(** C10: a [datetime] passes the test for [date], its class deriving from
    [date]; it is printed as year, month and day only, so the array yielded
    is the one of its calendar date, of element type [datetime64[D]] and
    length 1, the time of day being dropped without warning. *)
Theorem C10_datetime_takes_date_branch :
  forall d t,
    valid_date d ->
    isinstance (PDatetime d t) [cls_date] = true /\
    convert_one (PDatetime d t) =
      Yield (NdArray dt_datetime64_D
               [NpDatetime64 unit_D
                  (Some (days_since_epoch (year d) (month d) (day d)))]) [] /\
    convert_one (PDatetime d t) = convert_one (PDate d).
Proof.
  intros d t Hd. split; [reflexivity|]. split.
  - exact (convert_datetime d t Hd).
  - rewrite (convert_datetime d t Hd), (convert_date d Hd). reflexivity.
Qed.

Lemma C10_datetime_takes_date_branch_witness :
  let d := mk_date 2019 1 1 in
  let t := mk_time 23 59 58 999999 in
  isinstance (PDatetime d t) [cls_date] = true /\
  convert_one (PDatetime d t) =
    Yield (NdArray dt_datetime64_D [NpDatetime64 unit_D (Some 17897)]) [] /\
  convert_one (PDatetime d t) = convert_one (PDate d).
Proof.
  apply (C10_datetime_takes_date_branch (mk_date 2019 1 1) (mk_time 23 59 58 999999)).
  repeat split; vm_compute; discriminate.
Defined.

End UtilsSpec.

(* ================================================================== *)
(** * Further properties of [src/files.py] *)
(* ================================================================== *)

Module FilesExtra.

Import Files.
Import FilesSpec.

(** ** The guard of lines 36-40 *)

(** X1: when the folder already has an entry named [misc_folder_name],
    file or directory, [arrange_files] raises [FileExistsError] with the
    message of line 39 and leaves the folder as it found it: nothing is
    listed, created or moved. *)
Theorem X1_existing_catch_all_is_refused :
  forall ls misc_folder_name d v,
    lookup misc_folder_name d = Some v ->
    arrange_files ls misc_folder_name d =
    Raised (FileExistsError
              ("Folder " ++ misc_folder_name ++
               " already exists, please specify different folder name for misc files."))
           d.
Proof.
  intros ls misc d v H. unfold arrange_files, makedirs. rewrite H. reflexivity.
Qed.

Lemma X1_existing_catch_all_is_refused_witness :
  arrange_files stored_order "others"
    [("others", File "not a folder"); ("a.txt", File "A")] =
  Raised (FileExistsError
            "Folder others already exists, please specify different folder name for misc files.")
         [("others", File "not a folder"); ("a.txt", File "A")].
Proof.
  apply (X1_existing_catch_all_is_refused stored_order "others"
           [("others", File "not a folder"); ("a.txt", File "A")]
           (File "not a folder")).
  reflexivity.
Defined.

(** X2: with the default name, whatever the folder and the listing order,
    and whether the first run returned or raised, a second run raises
    [FileExistsError] and leaves the folder as the first run left it. *)
Theorem X2_default_name_runs_once :
  forall ls d,
    arrange_files ls "others" (final (arrange_files ls "others" d)) =
    Raised (FileExistsError
              "Folder others already exists, please specify different folder name for misc files.")
           (final (arrange_files ls "others" d)).
Proof.
  intros ls d. destruct (others_persists ls d) as (v & Hv).
  unfold arrange_files at 1. unfold makedirs. rewrite Hv. reflexivity.
Qed.
Lemma make_results_rendered names similarity_scores :
  Forall rendered_from_raw (make_results names similarity_scores).
Proof.
  unfold make_results. apply Forall_forall. intros r Hr.
  apply in_map_iff in Hr. destruct Hr as [[name score] [<- _]].
  unfold rendered_from_raw, match_score; simpl. split; [reflexivity|].
  destruct (mul score f100) eqn:E; trivial.
  apply format_2f_two_decimals.
Qed.

Lemma no_nan_make_results names similarity_scores :
  Forall (fun score => is_nan score = false) similarity_scores ->
  no_nan (make_results names similarity_scores).
Proof.
  intros H. unfold no_nan, make_results. apply Forall_forall. intros r Hr.
  apply in_map_iff in Hr. destruct Hr as [[name score] [<- Hin]]. simpl.
  apply in_combine_r in Hin. rewrite Forall_forall in H. now apply H.
Qed.

(** The sort looks at the keys only. *)
Lemma insert_map {A B K} (keyA : A -> K) (keyB : B -> K) lt (g : A -> B) :
  (forall x, keyB (g x) = keyA x) ->
  forall x l, insert keyB lt (g x) (map g l) = map g (insert keyA lt x l).
Proof.
  intros Hg x l. induction l as [|y l IH]; simpl; [reflexivity|].
  rewrite !Hg. destruct (lt (keyA y) (keyA x)); simpl; [|reflexivity].
  now rewrite IH.
Qed.

Lemma sorted_reverse_map {A B K} (keyA : A -> K) (keyB : B -> K) lt
    (g : A -> B) :
  (forall x, keyB (g x) = keyA x) ->
  forall l, sorted_reverse keyB lt (map g l) = map g (sorted_reverse keyA lt l).
Proof.
  intros Hg l. unfold sorted_reverse.
  rewrite <- (map_rev g l), (map_rev g (sort_stable keyA lt (rev l))).
  f_equal. induction (rev l) as [|x l' IH]; simpl; [reflexivity|].
  rewrite IH. now apply insert_map.
Qed.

○ ○ ○ ○

Problem description =>
Of the entries above, tally the lines with "different" in them. Only the total should be given.

Reply to the task =>
3